Clinical responses. Defining “meaningful” clinical responses in a phase I clinical trial is challenging, especially in immunologic/biological trials where the best clinical end point remains unclear. Data from other immunotherapy trials, our first gene therapy trial, and our current study (in which we think we generated cytostatic or slow cytotoxic effects) suggest that the best primary end points will be time to treatment failure (progression), progression-free survival, and/or overall survival. In addition, there is growing evidence that decreased radiopharmaceutical uptake on follow-up ¹⁸FDG-PET scans done early after treatment may be an excellent predictor of overall clinical response (34). One interesting, but as yet unresolved, challenge will be to try to identify which immunologic biomarkers might predict response to therapy. As we increase our patient accrual, important correlations may become apparent (e.g., antibody responses to mesothelin or SV40 may be predictive of clinical responses). These relationships may help guide us in designing our future trials.

Given these considerations, we believe that we have seen encouraging, clinically meaningful radiographic responses in this trial, including four patients who showed stabilization of their disease on CT scan at the 2 month post-vector time point. Additionally, two of these patients had evidence of stable and two had markedly diminished tumor metabolic activity on day 60 follow-up of ¹⁸FDG-PET scans (Table 1). Four of the 10 patients were still alive, 21 to 35 months after gene transfer.

Summary and future directions. In summary, we have shown that introduction of Ad.IFN-β into tumors can generate antitumor immune responses at a high rate. Some preliminary indication of clinical responses (PET responses and prolonged disease stability) suggests that this is a potentially useful approach for the treatment of patients with malignant effusions and mesothelioma and should be investigated further.

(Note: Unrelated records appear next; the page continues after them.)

(** ** Messages *)

Definition tversion_String (t : tversion) : string :=
  Sprintf "Tversion{MSize: %d, Version: %s}"
    [Num "uint32" (tversion_MSize t); Text (tversion_Version t)].

Definition rversion_String (r : rversion) : string :=
  Sprintf "Rversion{MSize: %d, Version: %s}"
    [Num "uint32" (rversion_MSize r); Text (rversion_Version r)].

Definition tflush_String (t : tflush) : string :=
  Sprintf "Tflush{OldTag: %d}"
    [Num "p9.tag" (tflush_OldTag t)].

Definition rflush_String (r : rflush) : string :=
  Sprintf "Rflush{}" [].

Definition twalk_String (t : twalk) : string :=
  Sprintf "Twalk{FID: %d, newFID: %d, Names: %v}"
    [Num "p9.fid" (twalk_fid t); Num "p9.fid" (twalk_newFID t);
     Slice (map Text (twalk_Names t))].

Definition rwalk_String (r : rwalk) : string :=
  Sprintf "Rwalk{QIDs: %v}"
    [Slice (map QID_value (rwalk_QIDs r))].

Definition tclunk_String (t : tclunk) : string :=
  Sprintf "Tclunk{FID: %d}"
    [Num "p9.fid" (tclunk_fid t)].

Definition rclunk_String (r : rclunk) : string :=
  Sprintf "Rclunk{}" [].

Definition tremove_String (t : tremove) : string :=
  Sprintf "Tremove{FID: %d}"
    [Num "p9.fid" (tremove_fid t)].

Definition rremove_String (r : rremove) : string :=
  Sprintf "Rremove{}" [].

Definition rlerror_String (r : rlerror) : string :=
  Sprintf "Rlerror{Error: %d}"
    [Num "uint32" (rlerror_Error r)].

Definition tauth_String (t : tauth) : string :=
  Sprintf "Tauth{AuthFID: %d, UserName: %s, AttachName: %s, UID: %d"
    [Num "p9.fid" (tauth_Authenticationfid t); Text (tauth_UserName t);
     Text (tauth_AttachName t); Num "p9.UID" (tauth_UID t)].

Definition rauth_String (r : rauth) : string :=
  Sprintf "Rauth{QID: %s}"
    [QID_value (rauth_QID r)].

Definition tattach_String (t : tattach) : string :=
  Sprintf "Tattach{FID: %d, AuthFID: %d, UserName: %s, AttachName: %s, UID: %d}"
    [Num "p9.fid" (tattach_fid t); Num "p9.fid" (tauth_Authenticationfid (tattach_Auth t));
     Text (tauth_UserName (tattach_Auth t)); Text (tauth_AttachName (tattach_Auth t));
     Num "p9.UID" (tauth_UID (tattach_Auth t))].

Definition rattach_String (r : rattach) : string :=
  Sprintf "Rattach{QID: %s}"
    [QID_value (rattach_QID r)].

Definition tlopen_String (t : tlopen) : string :=
  Sprintf "Tlopen{FID: %d, Flags: %v}"
    [Num "p9.fid" (tlopen_fid t); OpenFlags_value (tlopen_Flags t)].

Definition rlopen_String (r : rlopen) : string :=
  Sprintf "Rlopen{QID: %s, IoUnit: %d}"
    [QID_value (rlopen_QID r); Num "uint32" (rlopen_IoUnit r)].

Definition tlcreate_String (t : tlcreate) : string :=
  Sprintf "Tlcreate{FID: %d, Name: %s, OpenFlags: %s, Permissions: 0o%o, GID: %d}"
    [Num "p9.fid" (tlcreate_fid t); Text (tlcreate_Name t);
     OpenFlags_value (tlcreate_OpenFlags t); Num "p9.FileMode" (tlcreate_Permissions t);
     Num "p9.GID" (tlcreate_GID t)].

Definition rlcreate_String (r : rlcreate) : string :=
  Sprintf "Rlcreate{QID: %s, IoUnit: %d}"
    [QID_value (rlopen_QID (rlcreate_rlopen r));
     Num "uint32" (rlopen_IoUnit (rlcreate_rlopen r))].

Definition tsymlink_String (t : tsymlink) : string :=
  Sprintf "Tsymlink{DirectoryFID: %d, Name: %s, Target: %s, GID: %d}"
    [Num "p9.fid" (tsymlink_Directory t); Text (tsymlink_Name t); Text (tsymlink_Target t);
     Num "p9.GID" (tsymlink_GID t)].

Definition rsymlink_String (r : rsymlink) : string :=
  Sprintf "Rsymlink{QID: %s}"
    [QID_value (rsymlink_QID r)].

Definition tlink_String (t : tlink) : string :=
  Sprintf "Tlink{DirectoryFID: %d, TargetFID: %d, Name: %s}"
    [Num "p9.fid" (tlink_Directory t); Num "p9.fid" (tlink_Target t); Text (tlink_Name t)].

Definition rlink_String (r : rlink) : string :=
  Sprintf "Rlink{}" [].

Definition trenameat_String (t : trenameat) : string :=
  Sprintf "TrenameAt{OldDirectoryFID: %d, OldName: %s, NewDirectoryFID: %d, NewName: %s}"
    [Num "p9.fid" (trenameat_OldDirectory t); Text (trenameat_OldName t);
     Num "p9.fid" (trenameat_NewDirectory t); Text (trenameat_NewName t)].

Definition rrenameat_String (r : rrenameat) : string :=
  Sprintf "Rrenameat{}" [].
(* ===== verification/PathTree.v ===== *)
(** * Path nodes ([p9/path_tree.go])

    The operations of [pathNode] that do not touch references; [removeWithName]
    and the traversals, whose callbacks do, are in FidRef. *)
From S2P Require Import Prelude Errno Buffer Types File State.

Section PathTree.
Context {W File : Type}.
Local Notation M := (M W File).

Definition pathNodeFor (p : nid) (name : string) : M nid :=
  (* Fast path, node already exists. *)
  nd ← with_lock (childMu p) false (get_node p);
  match childNodes nd !! name with
  | Some pn => mret pn
  | None =>
      (* Slow path, create a new pathNode for shared use. *)
      with_lock (childMu p) true (
        nd ← get_node p;
        match childNodes nd !! name with
        | Some pn => mret pn
        | None =>
            pn ← new_node newPathNode;
            set_node p (set_childNodes (<[name := pn]>) nd);;
            mret pn
        end)
  end.

Definition nameFor (p : nid) (ref : rid) : M string :=
  nd ← with_lock (childMu p) false (get_node p);
  match childRefNames nd !! ref with
  | Some n => mret n
  | None => panic
  end.

Definition addChildLocked (p : nid) (ref : rid) (name : string) : M unit :=
  nd ← get_node p;
  match childRefNames nd !! ref with
  | Some _ => panic
  | None =>
      let m := default ∅ (childRefs nd !! name) in
      set_node p (set_childRefs (<[name := {[ref]} ∪ m]>) (<[ref := name]>) nd)
  end.

Definition addChild (p : nid) (ref : rid) (name : string) : M unit :=
  with_lock (childMu p) true (addChildLocked p ref name).

Definition removeChild (p : nid) (ref : rid) : M unit :=
  with_lock (childMu p) true (
    nd ← get_node p;
    match childRefNames nd !! ref with
    | Some name =>
        match childRefs nd !! name with
        | None => panic
        | Some m =>
            let m := m ∖ {[ref]} in
            set_node p (set_childRefs
              (if (size m =? 0)%nat then delete name else <[name := m]>) (delete ref) nd)
        end
    | None => set_node p (set_childRefs (fun m => m) (delete ref) nd)
    end).

Definition addPathNodeFor (p : nid) (name : string) (pn : nid) : M unit :=
  with_lock (childMu p) true (
    nd ← get_node p;
    match childNodes nd !! name with
    | Some _ => panic
    | None => set_node p (set_childNodes (<[name := pn]>) nd)
    end).
End PathTree.
(* ===== verification/FidRef.v ===== *)
(** * References, the path tree's callbacks and the FID table ([p9/server.go],
    [p9/path_tree.go])

    Reference counting, deletion and rename notification, the [safely] brackets,
    and the per-connection tables of FIDs and tags. *)
From S2P Require Import Prelude Errno Buffer Types File State PathTree.

Section FidRef.
Context {W File : Type} {B : Backend W File}.
Local Notation M := (M W File).

(** ** Reference counts *)

Definition IncRef (f : rid) : M unit :=
  fr ← get_ref f; set_ref f (set_refs (refs fr + 1) fr).

(** [errors.Join(errs...)]. *)
Definition join_errors (errs : list error) : option error :=
  match errs with [] => None | _ => Some (Join errs) end.

(** The recursion goes on only when a count drops to zero, which happens once
    per reference: one more round than there are references is enough. *)
Fixpoint DecRef_fuel (fuel : nat) (f : rid) : M (option error) :=
  match fuel with
  | O => stuck
  | S fuel =>
      fr ← get_ref f;
      set_ref f (set_refs (refs fr - 1) fr);;
      if refs fr - 1 =? 0 then
        err ← call (Some f) (FClose (file fr));
        let errs := match err with Some err => [Wrap err] | None => [] end in
        match parent fr with
        | Some p =>
            (* Drop the parent reference. *)
            pr ← get_ref p;
            removeChild (fr_pathNode pr) f;;
            pErr ← DecRef_fuel fuel p;
            let errs := errs ++ match pErr with Some pErr => [Wrap pErr] | None => [] end in
            mret (join_errors errs)
        | None => mret (join_errors errs)
        end
      else mret None
  end.

Definition DecRef (f : rid) : M (option error) :=
  n ← count_refs; DecRef_fuel (S n) f.

Definition TryIncRef (f : rid) : M bool :=
  fr ← get_ref f;
  if refs fr <=? 0 then mret false
  else set_ref f (set_refs (refs fr + 1) fr);; mret true.

Definition isDeleted (f : rid) : M bool :=
  fr ← get_ref f; nd ← get_node (fr_pathNode fr); mret (deleted nd).

(** Despite its name, true of a root. *)
Definition hasParent (f : rid) : M bool :=
  fr ← get_ref f; mret (match parent fr with None => true | Some _ => false end).

Definition maybeParent (f : rid) : M rid :=
  fr ← get_ref f; mret (match parent fr with Some p => p | None => f end).

(** [f.parent], as a receiver: nil panics. *)
Definition parent_of (f : rid) : M rid :=
  fr ← get_ref f; match parent fr with Some p => mret p | None => panic end.

(** ** Traversals of the path tree *)

(** The callbacks do not change [childRefs] of a node during its traversal. *)
Definition forEachChildRef (p : nid) (fn : rid -> string -> M unit) : M unit :=
  with_lock (childMu p) false (
    nd ← get_node p;
    names ← map_range (map_to_list (childRefs nd));
    for_each (fun '(name, m) =>
      rs ← map_range (elements m); for_each (fun ref => fn ref name) rs) names).

Definition forEachChildNode (p : nid) (fn : nid -> M unit) : M unit :=
  with_lock (childMu p) false (
    nd ← get_node p;
    pns ← map_range (map_to_list (childNodes nd));
    for_each (fun '(_, pn) => fn pn) pns).

Definition removeWithName (p : nid) (name : string) (fn : option (rid -> M unit))
    : M (option nid) :=
  with_lock (childMu p) true (
    nd ← get_node p;
    match childRefs nd !! name with
    | Some m =>
        rs ← map_range (elements m);
        for_each (fun ref =>
          nd ← get_node p;
          (* An entry removed in the meantime is not visited. *)
          if negb (bool_decide (ref ∈ default ∅ (childRefs nd !! name))) then mret tt
          else
            set_node p (set_childRefs (alter (fun m => m ∖ {[ref]}) name) (delete ref) nd);;
            match fn with
            | None => mret tt
            | Some fn =>
                ok ← TryIncRef ref;
                if (ok : bool) then fn ref;; _ ← DecRef ref; mret tt else mret tt
            end) rs
    | None => mret tt
    end;;
    (* Return the original path node, if it exists. *)
    nd ← get_node p;
    set_node p (set_childNodes (delete name) nd);;
    mret (childNodes nd !! name)).

(** A recursion deeper than there are nodes goes around a cycle for good. *)
Fixpoint notifyDelete_fuel (fuel : nat) (pn : nid) : M unit :=
  match fuel with
  | O => stuck
  | S fuel =>
      nd ← get_node pn;
      set_node pn (set_deleted true nd);;
      forEachChildNode pn (notifyDelete_fuel fuel)
  end.
Definition notifyDelete (pn : nid) : M unit :=
  n ← count_nodes; notifyDelete_fuel (S n) pn.

Definition markChildDeleted (f : rid) (name : string) : M unit :=
  fr ← get_ref f;
  origPathNode ← removeWithName (fr_pathNode fr) name None;
  match origPathNode with
  | Some pn => notifyDelete pn
  | None => mret tt
  end.

Fixpoint notifyNameChange_fuel (fuel : nat) (pn : nid) : M unit :=
  match fuel with
  | O => stuck
  | S fuel =>
      forEachChildRef pn (fun ref name =>
        fr ← get_ref ref;
        p ← parent_of ref;
        pr ← get_ref p;
        call (Some ref) (FRenamed (file fr) (file pr) name));;
      forEachChildNode pn (notifyNameChange_fuel fuel)
  end.
Definition notifyNameChange (pn : nid) : M unit :=
  n ← count_nodes; notifyNameChange_fuel (S n) pn.

Definition renameChildTo (f : rid) (oldName : string) (target : rid) (newName : string)
    : M unit :=
  markChildDeleted target newName;;
  fr ← get_ref f;
  tr ← get_ref target;
  origPathNode ← removeWithName (fr_pathNode fr) oldName (Some (fun ref =>
    p ← parent_of ref;
    _ ← DecRef p;                                       (* Drop original reference. *)
    rr ← get_ref ref;
    set_ref ref (set_parent (Some target) rr);;         (* Change parent. *)
    IncRef target;;                                     (* Acquire new one. *)
    (if bool_decide (fr_pathNode fr = fr_pathNode tr)
     then addChildLocked (fr_pathNode tr) ref newName
     else addChild (fr_pathNode tr) ref newName);;
    call (Some ref) (FRenamed (file rr) (file tr) newName)));
  match origPathNode with
  | Some pn =>
      (* Replace the previous (now deleted) path node. *)
      addPathNodeFor (fr_pathNode tr) newName pn;;
      (* Call Renamed on all children. *)
      notifyNameChange pn
  | None => mret tt
  end.

(** ** Locking brackets *)

Definition safelyRead {A} (f : rid) (fn : M A) : M A :=
  with_lock renameMu false (
    fr ← get_ref f; with_lock (opMu (fr_pathNode fr)) false fn).

Definition safelyWrite {A} (f : rid) (fn : M A) : M A :=
  with_lock renameMu false (
    fr ← get_ref f; with_lock (opMu (fr_pathNode fr)) true fn).

Definition safelyGlobal {A} (f : rid) (fn : M A) : M A := with_lock renameMu true fn.

(** ** The FID table of a connection *)

Definition LookupFID (c : cid) (fid : Z) : M (option rid) :=
  with_lock (fidMu c) true (
    cs ← get_conn c;
    match fids cs !! fid with
    | Some fidRef => IncRef fidRef;; mret (Some fidRef)
    | None => mret None
    end).

Definition InsertFID (c : cid) (fid : Z) (newRef : rid) : M unit :=
  with_lock (fidMu c) true (
    cs ← get_conn c;
    let insert := IncRef newRef;; set_conn c (set_fids (<[fid := newRef]>) cs) in
    match fids cs !! fid with
    | Some origRef => defer (DecRef origRef) insert
    | None => insert
    end).

Definition DeleteFID (c : cid) (fid : Z) : M (option error) :=
  with_lock (fidMu c) true (
    cs ← get_conn c;
    match fids cs !! fid with
    | None => mret (Some (Errno EBADF))
    | Some fidRef =>
        set_conn c (set_fids (delete fid) cs);;
        DecRef fidRef
    end).

(** ** Tags *)

Definition StartTag (c : cid) (t : Z) : M bool :=
  with_lock (tagMu c) true (
    cs ← get_conn c;
    if bool_decide (t ∈ tags cs) then mret false
    else set_conn c (set_tags (fun ts => {[t]} ∪ ts) cs);; mret true).

Definition ClearTag (c : cid) (t : Z) : M unit :=
  with_lock (tagMu c) true (
    cs ← get_conn c;
    if bool_decide (t ∈ tags cs) then set_conn c (set_tags (fun ts => ts ∖ {[t]}) cs)
    else panic).

(** Requests are run one at a time here, so a tag that is active is never
    cleared while this request waits for it. *)
Definition WaitTag (c : cid) (t : Z) : M unit :=
  cs ← with_lock (tagMu c) true (get_conn c);
  if bool_decide (t ∈ tags cs) then stuck else mret tt.
End FidRef.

Accordingly, we have begun a new phase 1 trial in which patients are being given two intrapleural doses of Ad.IFN-β separated by a 2-week time interval. This is based on preclinical studies showing that multiple doses of Ad.IFN-β are more effective than one dose in reducing tumor size. We will carefully study the relationship of gene transfer to anti-adenoviral neutralizing antibody titers. We are also following new tumor markers of disease burden in mesothelioma, such as serum mesothelin (35) and osteopontin (48). When our current two-dose phase 1 trial is completed, we hope to move to larger phase 2 trials where we will combine multidose Ad.IFN-β with debulking surgery and/or chemotherapy.